Living with Alzheimer's Disease - Support and Help

Support for those living with AD

Finding out that you have Alzheimer’s disease can be incredibly frightening and living with it is a constant battle.

Thanks to various charities, organisations and the media, a lot more people in the developed world are now aware of this confusing and terminal illness, so it’s very likely that when you are diagnosed with Alzheimer’s you have a fair idea of what is to come.

There will be a lot of challenges ahead and as the disease progresses you need to ensure there are people around who will be able to care for you.

Like any terminal illness, thinking ahead is important. Knowing more about the disease and how it progresses can help people make decisions about the future – who will look after you, can you be looked after at home or will you need a care home?

How to Live With Alzheimer's - Getting Your Affairs in Order

Getting finances in order is important and you may want to appoint someone trustworthy to deal with this as the disease advances.

These are things that you need to look at while you still have the mental capacity to make important decisions. In the majority of western countries either medical insurance or a national health service will cover the care of Alzheimer’s patients so it’s worth checking with local health care providers and social services departments to see what will be available to you.

In the early stages of the disease there are things that can help to make life easier – certain changes will have to be made but keeping to routines and writing things down can help.

Make sure you keep up an active social life as long as possible. Tell people you have problems with your memory so that they are more understanding and patient. Don’t be afraid to ask for help and concentrate on things you can still do instead of the things you can’t do anymore.

Deciding whether or not to carry on driving is a tough one. Driving relies on reaction and alertness. In the early stages of the disease it’s still possible to drive and this can be a lifeline for many elderly people. But take your doctor’s advice on whether or not to continue driving.

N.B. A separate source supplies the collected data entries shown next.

(** A comparison by [<] or by [>] on keys is a strict weak ordering on
    elements whose keys [<] orders. *)
Lemma strict_weak_order_lt `{Platform} `{!StdContracts} {A}
    (key : A → float) (comp : A → A → bool) (l : list A) :
  (∀ a b, comp a b = float_lt (key a) (key b)) →
  ordered_floats (key <$> l) → strict_weak_order comp l.
Proof.
  intros Hcomp Hfloats. split_and!.
  - intros x _. rewrite Hcomp. apply float_lt_irrefl.
  - intros x y z _ _ _. rewrite !Hcomp. apply float_lt_trans.
  - intros x y z Hx Hy Hz. rewrite !Hcomp.
    apply Hfloats; by apply list_elem_of_fmap_2.
Qed.

Lemma strict_weak_order_gt `{Platform} `{!StdContracts} {A}
    (key : A → float) (comp : A → A → bool) (l : list A) :
  (∀ a b, comp a b = float_lt (key b) (key a)) →
  ordered_floats (key <$> l) → strict_weak_order comp l.
Proof.
  intros Hcomp Hfloats. split_and!.
  - intros x _. rewrite Hcomp. apply float_lt_irrefl.
  - intros x y z _ _ _. rewrite !Hcomp. intros Hxy Hyz.
    by apply (float_lt_trans _ (key y)).
  - intros x y z Hx Hy Hz. rewrite !Hcomp. intros Hxy Hyz.
    apply (Hfloats (key z) (key y) (key x));
      by try apply list_elem_of_fmap_2.
Qed.

Lemma ordered_floats_subseteq `{Platform} (ds ds' : list float) :
  (∀ x, x ∈ ds → x ∈ ds') → ordered_floats ds' → ordered_floats ds.
Proof. intros Hsub Hds' x y z Hx Hy Hz. apply Hds'; by apply Hsub. Qed.

Lemma foldl_app_concat {A} (vs : list (list A)) (d : list A) :
  foldl (λ data vec, data ++ vec) d vs = d ++ concat vs.
Proof.
  revert d. induction vs as [|v vs IH]; intros d; simpl.
  - by rewrite app_nil_r.
  - by rewrite IH, app_assoc.
Qed.

Lemma length_concat_uniform {A} (vs : list (list A)) (n : nat) :
  Forall (λ v, length v = n) vs → length (concat vs) = length vs * n.
Proof.
  induction 1 as [|v vs Hv _ IH]; simpl; [done|].
  rewrite length_app. lia.
Qed.

(** Row [i] of the concatenation of vectors of length [n] is the [i]-th
    vector. *)
Lemma row_concat_uniform {A} (vs : list (list A)) (n i : nat) (v : list A) :
  Forall (λ v, length v = n) vs → vs !! i = Some v →
  take n (drop (i * n) (concat vs)) = v.
Proof.
  intros Hall. revert i. induction Hall as [|w vs Hw _ IH]; intros i Hi.
  - done.
  - destruct i as [|i]; simpl in *.
    + simplify_eq. by apply take_app_length'.
    + rewrite drop_app_add'; [|done]. by apply IH.
Qed.

Module BruteForce.
Import VectorBatchInserter.
Section proofs.
Context `{Platform}.

Lemma stores_arena_bf self vs : stores self vs → arena self vs.
Proof.
  induction 1 as [d|self vs c self' _ (Hn & Hd & Hall) Hrun].
  - by split_and!.
  - destruct c as [v|vecs|q k|]; simpl in *.
    + unfold add in Hrun. repeat case_decide; simplify_eq/=; [done|..]; try done.
      split_and!; simpl.
      * rewrite length_app. simpl. lia.
      * by rewrite concat_app, Hd; simpl; rewrite app_nil_r.
      * apply Forall_app; split; [done|]. by constructor.
    + unfold add_batch in Hrun.
      destruct (decide (Exists _ _)) as [Hex|Hex]; simplify_eq/=.
      * rewrite decide_False; [done|].
        intros Hf. apply Exists_exists in Hex as (x & Hx & Hne).
        rewrite Forall_forall in Hf. by apply Hne, Hf.
      * apply not_Exists_Forall in Hex; [|solve_decision].
        assert (Forall (λ vec, length vec = dimensions_ self) vecs) as Hf.
        { eapply Forall_impl; [done|]. simpl. intros x Hx.
          by destruct (decide (length x = dimensions_ self)). }
        rewrite decide_True by done. split_and!; simpl.
        -- rewrite length_app. lia.
        -- by rewrite foldl_app_concat, concat_app, Hd.
        -- by apply Forall_app.
    + unfold search in Hrun. repeat case_decide; simplify_eq/=; try done.
      destruct (all_distances _ _); by simplify_eq/=.
    + simplify_eq/=. by split_and!.
Qed.

Lemma reachable_stores_bf self : reachable self → ∃ vs, stores self vs.
Proof.
  induction 1 as [d|self c self' _ [vs IH] Hrun].
  - eexists. constructor.
  - eexists. by econstructor.
Qed.

Lemma stores_reachable_bf self vs : stores self vs → reachable self.
Proof. induction 1; by econstructor. Qed.


Lemma mapM_total {A B} (f : A → option B) (g : A → B) (l : list A) :
  (∀ x, x ∈ l → f x = Some (g x)) → mapM f l = Some (g <$> l).
Proof.
  intros Hf. apply mapM_Some_2, Forall2_fmap_r, Forall_Forall2_diag.
  by apply Forall_forall.
Qed.

Lemma all_distances_arena self vs query :
  arena self vs → dimensions_ self ≠ 0 →
  all_distances self query =
    Some ((λ i, (i, query_distance self query i)) <$> seq 0 (num_vectors_ self)).
Proof.
  intros (Hn & Hd & Hall) Hdim. apply mapM_total. intros i Hi.
  apply elem_of_seq in Hi. unfold row_ptr.
  rewrite decide_True; [done|].
  rewrite Hd, (length_concat_uniform _ (dimensions_ self)) by done.
  rewrite <-Hn. nia.
Qed.

(** With [dimensions_] 0 the first row is not an element of the empty
    [data_]. *)
Lemma all_distances_dimensions self vs query ds :
  arena self vs → num_vectors_ self ≠ 0 →
  all_distances self query = Some ds → dimensions_ self ≠ 0.
Proof.
  intros (Hn & Hd & Hall) Hnz Hds Hdim. unfold all_distances in Hds.
  destruct (num_vectors_ self) as [|n] eqn:Hnum; [done|].
  apply mapM_Some in Hds. cbn [seq] in Hds.
  apply Forall2_cons_inv_l in Hds as (p & ds' & Hp & _ & _).
  unfold row_ptr in Hp. case_decide as Hrow; [|done].
  rewrite Hd, (length_concat_uniform _ (dimensions_ self)) in Hrow by done.
  rewrite Hdim in Hrow. lia.
Qed.

Lemma partial_sort_members `{!StdContracts} (dist : nat → float)
    (n k : nat) :
  k ≤ n →
  let res :=
    take k (std_partial_sort by_second k ((λ i, (i, dist i)) <$> seq 0 n)) in
  length res = k ∧
  (∀ p, p ∈ res → p.1 < n ∧ p.2 = dist p.1) ∧
  NoDup res.*1.
Proof.
  intros Hk. set (ds := (λ i, (i, dist i)) <$> seq 0 n).
  assert (length ds = n) as Hlen by (unfold ds; by rewrite length_fmap, length_seq).
  pose proof (partial_sort_perm _ by_second k ds float_order_by_second)
    as Hperm.
  set (out := std_partial_sort by_second k ds) in *.
  specialize (Hperm ltac:(lia)).
  assert (length out = n) as Hlen' by by rewrite Hperm.
  assert (∀ p, p ∈ out → p.1 < n ∧ p.2 = dist p.1) as Hmem.
  { intros p Hp. rewrite Hperm in Hp. unfold ds in Hp.
    apply list_elem_of_fmap in Hp as (i & -> & Hi).
    apply elem_of_seq in Hi. simpl. split; [lia|done]. }
  assert (NoDup out.*1) as Hnd.
  { rewrite Hperm. unfold ds. rewrite <-list_fmap_compose.
    rewrite (list_fmap_ext _ id (seq 0 n)) by done.
    rewrite list_fmap_id. apply NoDup_seq. }
  cbv zeta. split_and!.
  - rewrite length_take. lia.
  - intros p Hp. apply Hmem. apply elem_of_take in Hp as (i & Hi & _).
    by eapply list_elem_of_lookup_2.
  - rewrite fmap_take. eapply sublist_NoDup; [done|apply sublist_take].
Qed.

Lemma partial_sort_top_k `{!StdContracts} (dist : nat → float) (n k : nat) :
  k ≤ n → ordered_floats (dist <$> seq 0 n) →
  top_k dist n k
    (take k (std_partial_sort by_second k ((λ i, (i, dist i)) <$> seq 0 n))).
Proof.
  intros Hk Hfloats.
  destruct (partial_sort_members dist n k Hk) as (Hlen0 & Hmem0 & Hnd0).
  set (ds := (λ i, (i, dist i)) <$> seq 0 n) in *.
  assert (length ds = n) as Hlen by (unfold ds; by rewrite length_fmap, length_seq).
  destruct (partial_sort_spec _ by_second k ds) as [Hperm Hord];
    [done|lia| |].
  { apply (strict_weak_order_lt snd); [done|].
    unfold ds. rewrite <-list_fmap_compose. done. }
  set (out := std_partial_sort by_second k ds) in *.
  split_and!.
  - lia.
  - done.
  - done.
  - intros i j x y Hij Hx Hy.
    apply lookup_take_Some in Hx as [Hx ?], Hy as [Hy ?].
    by eapply (Hord i j).
  - intros p i Hp Hi Hni.
    assert ((i, dist i) ∈ out) as Hin.
    { rewrite Hperm. unfold ds. apply list_elem_of_fmap.
      exists i. split; [done|]. apply elem_of_seq. lia. }
    apply list_elem_of_lookup in Hin as [j Hj].
    apply list_elem_of_lookup in Hp as [i0 Hp].
    apply lookup_take_Some in Hp as [Hp Hi0].
    destruct (decide (j < k)) as [Hjk|Hjk].
    + exfalso. apply Hni. rewrite fmap_take.
      apply list_elem_of_lookup. exists j.
      rewrite lookup_take_lt by done. by rewrite list_lookup_fmap, Hj.
    + apply (Hord i0 j p (i, dist i)); [done|lia|done..].
Qed.

(** What [search] returns when it returns: on an index that is not empty
    it has taken the address of every row. *)
Lemma search_members `{!StdContracts} self vs query k res :
  arena self vs → search self query k = Return self res →
  length query = dimensions_ self ∧
  (num_vectors_ self ≠ 0 → dimensions_ self ≠ 0) ∧
  length res = k `min` num_vectors_ self ∧
  (∀ p, p ∈ res →
     p.1 < num_vectors_ self ∧ p.2 = query_distance self query p.1) ∧
  NoDup res.*1.
Proof.
  intros Harena Hsearch. unfold search in Hsearch.
  destruct (decide (length query ≠ dimensions_ self)) as [|Hq]; [done|].
  apply dec_stable in Hq. split; [done|].
  destruct (decide (num_vectors_ self = 0)) as [Hz|Hz].
  { simplify_eq. rewrite Hz.
    split_and!; [done|simpl; lia|by intros ? ?%elem_of_nil|constructor]. }
  destruct (all_distances self query) as [ds|] eqn:Hds; [|done].
  pose proof (all_distances_dimensions self vs query ds Harena Hz Hds)
    as Hdim.
  rewrite (all_distances_arena self vs) in Hds by done. simplify_eq.
  split; [done|].
  assert (k `min` num_vectors_ self ≤ num_vectors_ self) as Hle by lia.
  destruct (partial_sort_members (query_distance self query) _ _ Hle)
    as (H1 & H2 & H3).
  split_and!; [lia|done|done].
Qed.

Lemma search_total self vs query k :
  arena self vs → length query = dimensions_ self →
  dimensions_ self ≠ 0 ∨ num_vectors_ self = 0 →
  ∃ res, search self query k = Return self res.
Proof.
  intros Harena Hq Hdim. unfold search.
  rewrite decide_False by (by intros ?).
  destruct (decide (num_vectors_ self = 0)) as [Hz|Hz]; [by eauto|].
  destruct Hdim as [Hdim|?]; [|done].
  rewrite (all_distances_arena _ vs) by done. by eauto.
Qed.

In the majority of developed countries you have to inform the government driving department about the illness and their doctors may examine you to assess your ability to drive.

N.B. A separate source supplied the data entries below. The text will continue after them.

(** * OSIRIS sun sensors: the 3d-vis script (OSIRISv2/3d-vis/vis.py)

    A shallow embedding of the visualisation script: the custom
    spherical-to-Cartesian transform, the CSV loader loop, the two list
    comprehensions and the plotting calls.

    The script computes on IEEE binary64 numbers through NumPy.  The
    arithmetic the transform uses is kept behind a small interface
    ([Arith]) with two instances: the real numbers and the binary64
    floats of the kernel, with NumPy's [cos] and [sin] taken as
    parameters.  Statements about the values the script computes are
    read over binary64: one that holds "within floating-point
    tolerance" is proved with an explicit bound, in terms of the
    rounding of the products and of the accuracy of libm at the angles;
    the instance over the reals gives the exact identities that the
    bounds are measured against.  The floating-point warnings of NumPy
    are modelled apart, as a state monad over the warning registry. *)

From Stdlib Require Import Reals Lra Floats ZArith List Ascii String.
From stdpp Require Import base strings gmap list.
Lemma parse_response_falsy (ep : string) (o : FetchOutcome) (r : GeolocationResponse) :
  parse_response ep o = Some r -> falsy_is_false r.
Proof.
  unfold parse_response, falsy_is_false. intros H.
  destruct o as [| ok b]; [discriminate H |].
  destruct ok; cbn in H; [| discriminate H].
  destruct b as [| | data]; try discriminate H.
  injection H as <-.
  destruct (includes ep "ipapi.co"); cbn.
  - destruct (euCountries_includes _); cbn; [discriminate | reflexivity].
  - remember (js_or (d_inEU data) (d_in_eu data)) as x eqn:Hx. clear Hx.
    unfold js_or. destruct (truthy x) eqn:H; cbn.
    + intros Ht. rewrite H in Ht. discriminate.
    + reflexivity.
Qed.

Lemma checkLocation_falsy_inv (g : GeolocationService) (w : World) :
  cache_falsy_is_false g ->
  let '((r, g'), _) := checkLocation g w in
  falsy_is_false r /\ cache_falsy_is_false g'.
Proof.
  intros Hg.
  assert (Hlookup : let '((r, g'), _) := lookup g w in
                    falsy_is_false r /\ cache_falsy_is_false g').
  { cbv [lookup bind fetch]. destruct (parse_response _ _) as [r |] eqn:Hp.
    - cbv [date_now ret]. cbn. pose proof (parse_response_falsy _ _ _ Hp). auto.
    - cbv [ret]. split; [unfold falsy_is_false; discriminate | exact Hg]. }
  cbv [checkLocation bind date_now]. unfold cache_falsy_is_false in Hg.
  destruct (cache g) as [c |] eqn:Hc; [| exact Hlookup].
  destruct (Z.ltb _ _); [| exact Hlookup].
  cbv [ret]. split; [exact Hg |]. unfold cache_falsy_is_false. rewrite Hc. exact Hg.
Qed.

(** Every location result, fresh or cached, whose [inEU] is falsy has
    [inEU = false] exactly (the [|| false] and the list lookup never leave
    [undefined], [null], [0] or [""]), and the cache keeps that property. *)
Theorem checkLocation_falsy_is_false (g : GeolocationService) (w : World) :
  cache_falsy_is_false g ->
  let '((r, g'), _) := checkLocation g w in
  falsy_is_false r /\ cache_falsy_is_false g'.
Proof. apply checkLocation_falsy_inv. Qed.

Lemma checkLocation_falsy_is_false_witness :
  let '((r, g'), _) := checkLocation (new_GeolocationService None) us_world in
  falsy_is_false r /\ cache_falsy_is_false g'.
Proof. apply checkLocation_falsy_is_false. exact I. Defined.

(** A dialog built with [enableLocation: true] has a geolocation service with
    an empty cache; a non-empty [geolocationEndpoint] is used as given, and a
    missing or empty one falls back to the ipapi.co endpoint. *)
Theorem new_CookieDialog_geolocation (u : PartialConfig) :
  p_enableLocation u = Some true ->
  exists g, geolocation (new_CookieDialog u) = Some g /\ cache g = None /\
    (forall e, p_geolocationEndpoint u = Some e -> e <> "" -> endpoint g = e) /\
    ((p_geolocationEndpoint u = None \/ p_geolocationEndpoint u = Some "") ->
     endpoint g = DEFAULT_ENDPOINT /\ includes (endpoint g) "ipapi.co" = true).
Proof.
  intros Hen. cbv [new_CookieDialog mergeConfig]. cbn. rewrite Hen. cbn.
  eexists. split; [reflexivity |]. split; [reflexivity |]. split.
  - intros e He Hne. rewrite He. cbn.
    destruct (String.eqb e "") eqn:Heq; [apply String.eqb_eq in Heq; contradiction | reflexivity].
  - intros [He | He]; rewrite He; cbn; split; reflexivity.
Qed.
Lemma handleGraphQLQuery_at_most_one_request_aux
    {ext : Externals} {cfg : ConfigModule}
    (query : jsstring) (variables : option json) (endpoint : option jsstring)
    (headers : option Headers) (timeout : option jsnum)
    (allowMutations : option bool) (w : World) (t : Trace) :
  let run := handleGraphQLQuery query variables endpoint headers timeout
               allowMutations w t in
  requests run.2 = requests t
  \/ exists processedVariables,
       requests run.2
       = requests t
         ++ [query_request query processedVariables endpoint headers timeout].
Proof.
  intros run. subst run.
  destruct (run_cases query variables endpoint headers timeout
              allowMutations w t) as [[message ->] | ->]; [by left|].
  apply after_gates_requests.
Qed.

In the later stages driving will become impossible so perhaps early on, while you can still make decisions, it may be a good idea to line up a family member to help you with travelling.

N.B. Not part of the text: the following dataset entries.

(** C9.  When the fetch of a queued URL that has not been visited raises
    an error, the pass through the loop body prints the error and leaves
    the loop in the state where the URL is off the queue and in the
    visited set, the page counter is one higher, and the rest of the queue
    and the accumulator are as they were; the loop goes on from that state,
    and whatever it does afterwards, it never requests that URL again. *)
Theorem fetch_failure_recovered
    (fetch : str → response) (current_year num_years : Z)
    (st : crawl_state) (url : str) (rest : list str) (e : str) :
  page_urls st = url :: rest →
  (page_count st < max_pages num_years)%Z →
  url ∉ visited st →
  fetch url = Raises e →
  let st' :=
    Crawl rest ({[url]} ∪ visited st) (page_count st + 1)
      (all_dividends st) (requests st ++ [url])
      (printed st ++ [MsgError url e]) in
  step fetch current_year num_years st = Some st'
  ∧ ∀ st'', steps fetch current_year num_years st' st'' →
      ∃ later, requests st'' = requests st ++ [url] ++ later ∧ url ∉ later.
Proof.
  intros Hq Hlt Hv E st'. split.
  - unfold step. rewrite Hq.
    destruct (Z.ltb_spec (page_count st) (max_pages num_years)); [|lia].
    by rewrite (iteration_raises _ _ _ _ _ _ e).
  - intros st'' Hs.
    destruct (visited_not_requested _ _ _ _ _ url Hs) as (later & -> & Hl).
    + simpl. apply elem_of_union. left. by apply elem_of_singleton.
    + exists later. simpl. by rewrite <- app_assoc.
Qed.

(** The third page of the sample blog cannot be loaded. *)
Lemma fetch_failure_recovered_witness :
  step sample_blog 2026 5 after_page2
  = Some (Crawl [] ({[page3_url]} ∪ visited after_page2)
            (page_count after_page2 + 1) (all_dividends after_page2)
            (requests after_page2 ++ [page3_url])
            (printed after_page2
             ++ [MsgError page3_url
                   "HTTPSConnectionPool: Max retries exceeded"])).
Proof.
  apply (fetch_failure_recovered sample_blog 2026 5 after_page2 page3_url []
           "HTTPSConnectionPool: Max retries exceeded").
  - vm_compute. reflexivity.
  - vm_compute. reflexivity.
  - by_eval.
  - vm_compute. reflexivity.
Defined.

(** C10.  A post whose record has a [Date_of_Announcement] that
    [strptime] rejects is passed over by the loop over the posts: the
    scan of the page goes on with the next post, with the queue and the
    accumulator as they were, so the record is neither appended nor taken
    as the signal to stop.  Such a string always has the form of a date,
    two digits, three letters and four digits between dashes, since the
    extractor found it by that pattern. *)
Theorem unparseable_date_skipped
    (cutoff : Z) (post : node) (posts : list node)
    (queue : list str) (acc : list record) (d : record) (s : str) :
  extract_dividend_data post = Some d →
  d !! "Date_of_Announcement" = Some s →
  strptime s = None →
  has_date_form "-" s = true
  ∧ scan_posts cutoff (post :: posts) queue acc
    = scan_posts cutoff posts queue acc.
Proof.
  intros E Hs Hp. split.
  - apply extract_fields in E as (_ & _ & _ & _ & _ & _ & _ & _ & Ha & _).
    rewrite Hs in Ha.
    destruct (re_search ann_date_re (get_text post)) as [m|] eqn:Em; [|done].
    injection Ha as ->. by eapply search_ann_date.
  - rewrite scan_posts_cons. unfold below_cutoff, in_range, announcement_date.
    rewrite E, Hs, Hp. simpl. by rewrite app_nil_r.
Qed.

(** The sample post announced on 31 February. *)
Lemma unparseable_date_skipped_witness :
  has_date_form "-" "31-Feb-2024" = true
  ∧ scan_posts 2021 [post_feb31; post_2010] [page2_url] []
    = scan_posts 2021 [post_2010] [page2_url] [].
Proof.
  destruct (some_by_eval (extract_dividend_data post_feb31)) as [d E];
    [vm_compute; reflexivity|].
  apply (unparseable_date_skipped 2021 post_feb31 [post_2010] [page2_url] []
           d "31-Feb-2024" E).
  - assert (extract_dividend_data post_feb31
              ≫= (λ d : record, d !! "Date_of_Announcement")
            = Some ("31-Feb-2024" : str)) as H by (vm_compute; reflexivity).
    by rewrite E in H.
  - vm_compute. reflexivity.
Defined.

(** ** More on the extractor *)

Lemma lookup_set_line_eq (lines : list str) (k : string) (data : record) :
  match lines with _ :: line1 :: _ => <[k := line1]> data | _ => data end !! k
  = match lines with _ :: line1 :: _ => Some line1 | _ => data !! k end.
Proof. destruct lines as [|? [|? ?]]; by rewrite ?lookup_insert_eq. Qed.

Lemma extract_other_fields post data :
  extract_dividend_data post = Some data →
  data !! "Company_Name"
    = match List.filter nonempty (strip <$> split_lines (get_text post)) with
      | _ :: line1 :: _ => Some line1
      | _ => None
      end
  ∧ data !! "Financial_Year"
    = (λ m, strip (group m 1)) <$> re_search fy_re (get_text post)
  ∧ data !! "Dividend_Rate"
    = (λ m, "Rs. " ++ group m 1) <$> re_search rate_re (get_text post)
  ∧ ∀ k, k ∉ field_names → data !! k = None.
Proof.
  unfold extract_dividend_data. intros H.
  destruct (find _ AnyClass post) as [title_elem|] eqn:Ht; [|done].
  destruct (find _ AnyClass title_elem) as [title_link|] eqn:Hl; [|done].
  destruct (re_search title_date_re _) as [date_match|] eqn:Hd; [|done].
  injection H as <-.
  split_and!; skip_other_fields.
  - rewrite lookup_set_line_eq. skip_other_fields. by rewrite lookup_empty.
  - rewrite lookup_set_if_eq. skip_other_fields. by rewrite lookup_empty.
  - rewrite lookup_set_if_eq. skip_other_fields. by rewrite lookup_empty.
  - intros k Hk. unfold field_names in Hk.
    repeat (apply not_elem_of_cons in Hk as [? Hk]).
    skip_other_fields. by rewrite lookup_empty.
Qed.

Lemma occurs_fy text pre g :
  occurs_at fy_re text pre g →
  ∃ v, v ≠ [] ∧ Forall (λ c, is_fy_char c = true) v ∧ g = {[1 := v]}.
Proof.
  unfold occurs_at, fy_re, Plus. cbn [matches].
  intros (w & rest & -> & w2 & v & g2 & -> & (l & s & g1 & -> & Hl & Hs)
          & g0 & (v1 & v2 & gv & -> & (c & Hc & -> & ->) & Hv & ->) & ->).
  apply matches_Lit in Hl as [_ ->].
  apply matches_sep in Hs as (-> & _).
  exists ([c] ++ v2). split_and!; [done| |done].
  by constructor.
Qed.

Lemma occurs_rate text pre g :
  occurs_at rate_re text pre g →
  ∃ v, v ≠ [] ∧ Forall (λ c, is_rate_char c = true) v ∧ g = {[1 := v]}.
Proof.
  unfold occurs_at, rate_re, Plus. cbn [matches].
  intros (w & rest & -> & w6 & ps & g6 & -> & (w5 & ws2 & g5 & ->
          & (w4 & v & g4 & -> & (w3 & ws1 & g3 & -> & (w2 & rs & g2 & ->
          & (l & s & g1 & -> & Hl & Hs) & Hrs) & Hws1 & ->)
          & g0 & (v1 & v2 & gv & -> & (c & Hc & -> & ->) & Hv & ->) & ->)
          & Hws2 & ->) & Hps).
  apply matches_Lit in Hl as [_ ->].
  apply matches_sep in Hs as (-> & _).
  apply matches_Lit in Hrs as [_ ->].
  apply matches_Lit in Hps as [_ ->].
  exists ([c] ++ v2). split_and!; [done| |done].
  by constructor.
Qed.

It’s a very touchy subject for many people but so called “living wills” are becoming more common for people with Alzheimer’s. These are where a person makes a conscious decision to limit or forgo any medical treatment which may keep them alive such as ventilators, resuscitation techniques on intravenous fluid and food. The wills are made at a time when the person with Alzheimer’s still has the capacity to make decisions. A person could also consider giving a relative or loved one a legal “power of attorney” to make a decision on their behalf in the later stages of the disease.

This isn’t euthanasia or assisted suicide. It’s basically a person’s legal right to refuse treatment during a life threatening illness such as a heart attack or serious infection, which may prolong their life.